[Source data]

------------

(** ** Null suggestions *)

Lemma tableLoop_null (tables : list Table) (l : list JsValue) :
  (exists v, In v l /\ nullish v = true) ->
  forall p, exists e q, forEach (tableItem tables) l p = Raised e q.
Proof.
  induction l as [|a l IH]; intros (v & Hin & Hv) p; [destruct Hin|].
  simpl. unfold bind.
  destruct (nullish a) eqn:Ha.
  - destruct (tableItem_cases tables a p)
      as [[_ (name & ex & Hname & _)]|[(t & _ & Ht)
          |[(name & e & n & _ & _ & Hname)|(n & -> & _)]]].
    + rewrite (getProp_nullish _ _ Ha) in Hname. discriminate.
    + pose proof (nt_name Ht) as Hname.
      rewrite (getProp_nullish _ _ Ha) in Hname. discriminate.
    + rewrite (getProp_nullish _ _ Ha) in Hname. discriminate.
    + eauto.
  - destruct Hin as [->|Hin]; [congruence|].
    destruct (tableItem tables a p) as [[] q|e q]; [|eauto].
    apply IH. eauto.
Qed.

Lemma relationshipLoop_null (tables : list Table) (l : list JsValue) :
  (exists v, In v l /\ nullish v = true) ->
  forall p, exists e q, forEach (relationshipItem tables) l p = Raised e q.
Proof.
  induction l as [|a l IH]; intros (v & Hin & Hv) p; [destruct Hin|].
  simpl. unfold bind.
  destruct (nullish a) eqn:Ha.
  - rewrite (relationshipItem_null tables a p Ha). eauto.
  - destruct Hin as [->|Hin]; [congruence|].
    destruct (relationshipItem tables a p) as [[] q|e q]; [|eauto].
    apply IH. eauto.
Qed.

------------

The data should be printed again exactly, line for line.

• [RESPONSE TO THE TASK]:
(** ** Null suggestions *)

Lemma tableLoop_null (tables : list Table) (l : list JsValue) :
  (exists v, In v l /\ nullish v = true) ->
  forall p, exists e q, forEach (tableItem tables) l p = Raised e q.
Proof.
  induction l as [|a l IH]; intros (v & Hin & Hv) p; [destruct Hin|].
  simpl. unfold bind.
  destruct (nullish a) eqn:Ha.
  - destruct (tableItem_cases tables a p)
      as [[_ (name & ex & Hname & _)]|[(t & _ & Ht)
          |[(name & e & n & _ & _ & Hname)|(n & -> & _)]]].
    + rewrite (getProp_nullish _ _ Ha) in Hname. discriminate.
    + pose proof (nt_name Ht) as Hname.
      rewrite (getProp_nullish _ _ Ha) in Hname. discriminate.
    + rewrite (getProp_nullish _ _ Ha) in Hname. discriminate.
    + eauto.
  - destruct Hin as [->|Hin]; [congruence|].
    destruct (tableItem tables a p) as [[] q|e q]; [|eauto].
    apply IH. eauto.
Qed.

Lemma relationshipLoop_null (tables : list Table) (l : list JsValue) :
  (exists v, In v l /\ nullish v = true) ->
  forall p, exists e q, forEach (relationshipItem tables) l p = Raised e q.
Proof.
  induction l as [|a l IH]; intros (v & Hin & Hv) p; [destruct Hin|].
  simpl. unfold bind.
  destruct (nullish a) eqn:Ha.
  - rewrite (relationshipItem_null tables a p Ha). eauto.
  - destruct Hin as [->|Hin]; [congruence|].
    destruct (relationshipItem tables a p) as [[] q|e q]; [|eauto].
    apply IH. eauto.
Qed.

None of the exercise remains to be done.